Etre au crépuscule, respecter la crépuscularité du temps historique, c’est refuser les dichtotomies, les dualismes simplistes (progrès/décadence). Le crépuscule est menacé par l’uniformité, par l’excès de nuit comme de lumière, par le pessimisme fataliste non moins que par le positivisme rationaliste. L’uniformité, la croyance à l’immuabilité, à l’identité de tel étant, le poncif réactionnaire du « rien de nouveau sous le soleil » sont des dénis du temps historique, donc de l’Homme. La conception cyclique, archaïque, païenne, du temps aussi bien que celle, monotone et fataliste, des philosophies modernes de l’histoire (progressistes ou décadentielles) se rejoignent dans le présupposé hétéronome que l’histoire est déjà toute faite, tracée d’avance ; la croyance que le temps ne change, au fond, rien ; que l’audace humaine n’est pas décisive. Contre ce temps géométrique, continu et infécond, la pensée historique doit faire droit à l’esprit de finesse, à la multiplicité des devenirs et des ruptures. Le regard sur l’avenir doit se faire géographique, reconnaître la diversité des lieux et des routes qui encombrent l’horizon.
Au crépuscule, nous prenons la mesure de l’irréversibilité du temps. Des lueurs s’évanouissent, des choses disparaissent pour toujours (encore que nous n’avons même pas d’assurance qu’il s’agit de ceci plutôt que de cela). Mais le chaos de couleurs et de formes qui nous entoure, les fragments avalés et les sentiers surgissant à notre rencontre sont en même temps la condition de possibilité de l’action créatrice. L’état de crise appelle une décision. C’est au Sujet qu’il revient de tracer une voie, fixer un cap, exercer son activité. L’action est ce qui fait éclater la fable de la fatalité. L’action ajoute de l’inédit, quelque chose qui n’était pas déjà-là, car l’action est création, tout comme le temps. L’action n’est pas seulement « dans » le temps ; elle est du temps ; elle est une charge de devenir enfouie dans l’humanité, et qui attend la rencontre d’autrui pour jaillir comme un feu d’artifice. En ce sens, l’Homme est bien « identique au temps », au dynamisme fondamental de la nature (phusis). L’Homme est un éclat du devenir ayant pris conscience de lui-même.
La réussite de l'action dépend de son union à la pensée, de la synergie de la théorie et de la pratique. La pensée n'est pas la simple récapitulation spectatrice de ce qui s'est accompli. Le rationalisme (de Platon à Marx), non moins que l'empirisme (de Locke et Hume à Quine et Hayek), a un fond conservateur ; ce sont des doctrines qui veulent rendre raison du fait accompli, des verrous pour l'imagination.
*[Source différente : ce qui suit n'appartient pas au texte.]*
(* ===== verification/ControlPlane.v ===== *)
(** * The control plane

    [cmd/control-plane/main.go]: [run] reads the configuration, the keys and the key policy,
    opens the issuer and, when it is configured, the pilot database, and serves the API.

    [start] is [run] up to the listener, on the files of the host and the database handles of
    the process; what happens after it is in [Deployment].  The JSON decoders are those of
    [Wire]. *)

From S2P Require Import Prelude GoRegexp GoStrings GoBase64 GoJson GoJsonDecode GoHttp GoOs GoTime GoSql.
From S2P Require Import Ed25519 KeyPolicy Manifest Envelope Issuance Catalog ProcessLock Issuer SigningKey.
From S2P Require Import PilotAccess Telemetry PilotApi Api Config Wire PilotDatabase.

Section start.
Context `{Ed25519}.

(** The policy file is closed before the error of the decoder is looked at. *)
Definition loadKeyPolicy (path : string) : io KeyPolicy :=
  policyFile ← os_Open path;
  data ← io_try (file_ReadAll policyFile (maxKeyPolicyBytes + 1));
  let decoded := DecodeKeyPolicy (match data with
    | Ok data => mkReader data None
    | Err e => mkReader "" (Some e)
    end) in
  closed ← io_try file_Close;
  keyPolicy ← io_of decoded;
  io_of closed;;
  mret keyPolicy.

Definition issuerOptions (cfg : Config) (privateKey rootKey : string) (keyPolicy : KeyPolicy) : IssuerOptions :=
  mkIssuerOptions (cfg_CatalogPath cfg) (cfg_IssuerStatePath cfg) (cfg_ManifestTTL cfg) (cfg_ManifestCache cfg)
    privateKey rootKey keyPolicy.

(** The deferred [issuer.Close()]. *)
Definition closeIssuer (i : Issuer) : io unit := '(_, _) ← Close i; mret tt.

(** The first call of [Issue]; its envelope is dropped. *)
Definition firstIssue (i : Issuer) (clock : time) : io Issuer :=
  '(issued, i') ← Issuer.Issue LoadFile i clock;
  match issued with
  | Ok _ => mret i'
  | Err e => closeIssuer i';; throw e
  end.

(** [run] up to the first envelope. *)
Definition boot (Getenv : string → string) (clock : time) : io (Config * Issuer) :=
  cfg ← io_of (Config.Load Getenv);
  privateKey ← LoadPrivate (cfg_SigningKeyPath cfg);
  rootKey ← LoadPublic (cfg_RootKeyPath cfg);
  keyPolicy ← loadKeyPolicy (cfg_KeyPolicyPath cfg);
  issuer ← NewIssuer (issuerOptions cfg privateKey rootKey keyPolicy);
  issuer ← firstIssue issuer clock;
  mret (cfg, issuer).

Context (ParseConfig : string → result ConnConfig) (server : PilotDatabase.Server).
Context {S : Type} (services : Services S).

(** The part of [run] under [cfg.PilotAccess]: a failure closes the handle.  The stores and
    services are built from values that are not nil, so that only the checks can fail. *)
Definition openPilot (cfg : Config) : sql (list DB) error unit :=
  openPilotDatabase ParseConfig server (cfg_DatabaseURL cfg);;
  or_close (CheckSchema_access server);;
  or_close (CheckSchema_telemetry server);;
  or_close (of_result (NewWithTelemetry (Some services) (cfg_PilotAdminToken cfg);; Ok tt)).

(** [run] up to the listener, on the files of the host and the handles of the process. *)
Definition start (Getenv : string → string) (clock : time) (w : World) (s : Session (list DB))
    : io_result (Config * Issuer) * World * Session (list DB) :=
  match boot Getenv clock w with
  | (Ret (cfg, issuer), w1) =>
      if cfg_PilotAccess cfg then
        match openPilot cfg s with
        | (inr _, s1) => (Ret (cfg, issuer), w1, s1)
        | (inl e, s1) =>
            match closeIssuer issuer w1 with
            | (Halt, w2) => (Halt, w2, s1)
            | (_, w2) => (Throw e, w2, s1)
            end
        end
      else (Ret (cfg, issuer), w1, s)
  | (Throw e, w1) => (Throw e, w1, s)
  | (Halt, w1) => (Halt, w1, s)
  end.

End start.

(** ** Locks and handles *)

Section locks.
Context `{Ed25519}.

(** The first request, and what closes the issuer again. *)
Lemma closeIssuer_ends l i w :
  is_closed i = false → is_processLock i ∉ l → holds ({[is_processLock i]} ∪ l) w →
  ends (closeIssuer i) (λ _, holds l) (holds l) w.
Proof.
  intros Hc Hl Hw. unfold closeIssuer, Close. rewrite Hc. apply ends_bind, ends_bind.
  pose proof (lock_Close_ends l _ w Hl Hw) as He. unfold ends, io_try in *.
  by destruct (lock_Close (is_processLock i) w) as [[[]|e|] w'].
Qed.

Lemma firstIssue_ends l i clock w :
  is_closed i = false → is_processLock i ∉ l → holds ({[is_processLock i]} ∪ l) w →
  ends (firstIssue i clock)
    (λ i' w', is_closed i' = false ∧ is_processLock i' = is_processLock i ∧ holds ({[is_processLock i]} ∪ l) w')
    (holds l) w.
Proof.
  intros Hc Hl Hw. unfold firstIssue. apply ends_bind.
  pose proof (Issue_blind LoadFile _ i clock (holds_blind _) w Hw) as Hh.
  pose proof (Issue_handle LoadFile i clock w) as Hk.
  unfold wp, ends in Hh, Hk. unfold ends at 1.
  destruct (Issuer.Issue LoadFile i clock w) as [[[issued i']|e|] w1]; [|done|done].
  cbn [fst snd] in Hk. destruct Hk as [Hp Hc']. rewrite Hc in Hc'. rewrite <-Hp in *.
  destruct issued as [e|e]; [done|]. apply ends_bind.
  eapply ends_mono; [by apply (closeIssuer_ends l)|done|done].
Qed.

Lemma LoadPrivate_keeps (P : World → Prop) path : outcome_free P → keeps P (LoadPrivate path).
Proof. intros Hf. unfold LoadPrivate. auto 20 with io_keeps. Qed.
Lemma LoadPublic_keeps (P : World → Prop) path : outcome_free P → keeps P (LoadPublic path).
Proof. intros Hf. unfold LoadPublic. auto 20 with io_keeps. Qed.
Lemma loadKeyPolicy_keeps (P : World → Prop) path : outcome_free P → keeps P (loadKeyPolicy path).
Proof. intros Hf. unfold loadKeyPolicy. auto 20 with io_keeps. Qed.

Lemma boot_ends l Getenv clock w : holds l w →
  ends (boot Getenv clock)
    (λ p w', let lock := lockName (cfg_IssuerStatePath p.1) in
       is_closed p.2 = false ∧ is_processLock p.2 = lock ∧ (lock ∉ l) ∧ holds ({[lock]} ∪ l) w')
    (holds l) w.
Proof.
  intros Hw. unfold boot.
  assert (∀ A B (m : io A) (f : A → io B) R w, keeps (holds l) m → holds l w →
    (∀ a w, holds l w → ends (f a) R (holds l) w) → ends (m ≫= f) R (holds l) w) as Hk.
  { intros A B m f R w0 Hm Hw0 Hf. apply ends_bind. eapply ends_mono; [by apply ends_wp, Hm| |done]. auto. }
  pose proof (holds_free l) as Hf.
  apply Hk; [auto with io_keeps|done|]. intros cfg w1 Hw1.
  apply Hk; [by apply LoadPrivate_keeps|done|]. intros privateKey w2 Hw2.
  apply Hk; [by apply LoadPublic_keeps|done|]. intros rootKey w3 Hw3.
  apply Hk; [by apply loadKeyPolicy_keeps|done|]. intros keyPolicy w4 Hw4. clear Hk.
  apply ends_bind. eapply ends_mono; [by apply (NewIssuer_ends l)| |done].
  intros i w5 (Hi & Hc & Hl & Hw5). cbn [opt_StatePath issuerOptions] in *.
  apply ends_bind. eapply ends_mono; [apply (firstIssue_ends l); rewrite ?Hi; done| |done].
  intros i' w6 (Hc' & Hp & Hw6). rewrite Hi in *. done.
Qed.
End locks.

(** The database that a process with administration works on. *)
Definition opened (ParseConfig : string → result ConnConfig) (server : PilotDatabase.Server) (url : string)
    (db : DB) : Prop :=
  ∃ config, ParseConfig url = Ok config ∧ confined config ∧ hardened config db ∧ least_privilege server ∧
    sv_select server access_columns = inr tt ∧ sv_select server result_columns = inr tt ∧
    sv_select server report_columns = inr tt.

Lemma openPilot_run {S} ParseConfig server (services : Services S) cfg hs o :
  run (openPilot ParseConfig server services cfg) (mkSession hs None o) (λ r s,
    match r with
    | inl _ => se_tables s = hs
    | inr _ => ∃ db, se_tables s = db :: hs ∧ opened ParseConfig server (cfg_DatabaseURL cfg) db
    end).
Proof.
  unfold openPilot. apply run_bind. eapply run_mono; [apply open_run|].
  intros [e|db] [t tx o1]; [done|]. intros (Ht & Htx & config & Hp & Hc & Hdb & Hl). cbn in Ht, Htx. subst t tx.
  eapply run_gate; [apply looks_access|done|]. intros Ha o2.
  eapply run_gate; [apply looks_telemetry|done|]. intros [Hr1 Hr2] o3.
  apply run_or_close. eapply run_mono; [apply looks_result|].
  intros [e|[]] [t tx o4] (Ht & Htx & _); cbn in Ht, Htx; subst t tx; [done|].
  exists db. split; [done|]. exists config. split_and!; try done. subst db. apply hardenDatabaseConfig_hardened.
Qed.

(** ** Claims *)

(** C11: a start is all or nothing.  Whatever the environment, the files, the server and the
    failing calls are: when [run] fails before it listens, it holds no lock and no database
    handle that it did not hold before; when it gets to listen, it holds exactly the lock of
    its state path, which was free, its issuer is open on that lock, and with administration
    configured exactly one handle, on a confined database with the checked privileges and
    columns. *)
Theorem start_is_all_or_nothing `{Ed25519} {S} ParseConfig server (services : Services S) Getenv clock w handles o :
  match start ParseConfig server services Getenv clock w (mkSession handles None o) with
  | (Ret (cfg, issuer), w', s') =>
      let lock := lockName (cfg_IssuerStatePath cfg) in
      (lock ∉ w_locks w) ∧ w_locks w' = {[lock]} ∪ w_locks w ∧
      is_processLock issuer = lock ∧ is_closed issuer = false ∧
      if cfg_PilotAccess cfg
      then ∃ db, se_tables s' = db :: handles ∧ opened ParseConfig server (cfg_DatabaseURL cfg) db
      else se_tables s' = handles
  | (Throw _, w', s') => w_locks w' = w_locks w ∧ se_tables s' = handles
  | (Halt, _, _) => True
  end.
Proof.
  pose proof (boot_ends (w_locks w) Getenv clock w eq_refl) as Hb. unfold ends, start in *.
  destruct (boot Getenv clock w) as [[[cfg i]|e|] w1]; [|done|done]. cbn [fst snd] in Hb.
  destruct Hb as (Hc & Hp & Hl & Hw1). destruct (cfg_PilotAccess cfg) eqn:Hpilot; [|by rewrite Hpilot].
  pose proof (run_pair _ _ _ (openPilot_run ParseConfig server services cfg handles o)) as Hrun.
  destruct (openPilot _ _ _ cfg _) as [[e|[]] s1]; [|by rewrite Hpilot].
  rewrite <-Hp in *. pose proof (closeIssuer_ends (w_locks w) i w1 Hc Hl Hw1) as Hcl. unfold ends in Hcl.
  by destruct (closeIssuer i w1) as [[[]|e'|] w2].
Qed.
Elles aspirent à plier l'Homme à un ordre établi ou idéal, à en faire un instrument, maîtriser spéculativement ou pratiquement sa destinée. Elle veulent borner la matière et la vie dans le corset d'une logique. Elles ne se demandent pas ce que nous pourrions être, ce qui n'a jamais été pensé. La pensée -donc la philosophie- est affirmative, conscience anticipante et désirante, surgissement d'images actuelles ou virtuelles. La pensée est sélective, tranchante comme un coup de hache, destructrice d'idoles ; elle n'est pas une pieuse totalisation du passé dénuée de visée normative. Et elle n'est pas davantage la représentation pure et préalable de ce qui est à venir, une forme commandant sa laborieuse réalisation pratique. Le crépuscule ne donne le signal de l'envol à l'oiseau de Minerve que pour que celui-ci apporte connaissance et créativité à l'être aux prises avec une bataille incertaine, mais Hugin et Munin ne facilitent le projet que d'un dieu à moitié aveugle.
C’est uniquement dans ce temps incertain que nous
pouvons faire une différence, entrer dans des relations aux destinées non-écrites, devenir. C’est parce
qu’il y a de l'invisible que notre imagination peut ajouter du sens au monde.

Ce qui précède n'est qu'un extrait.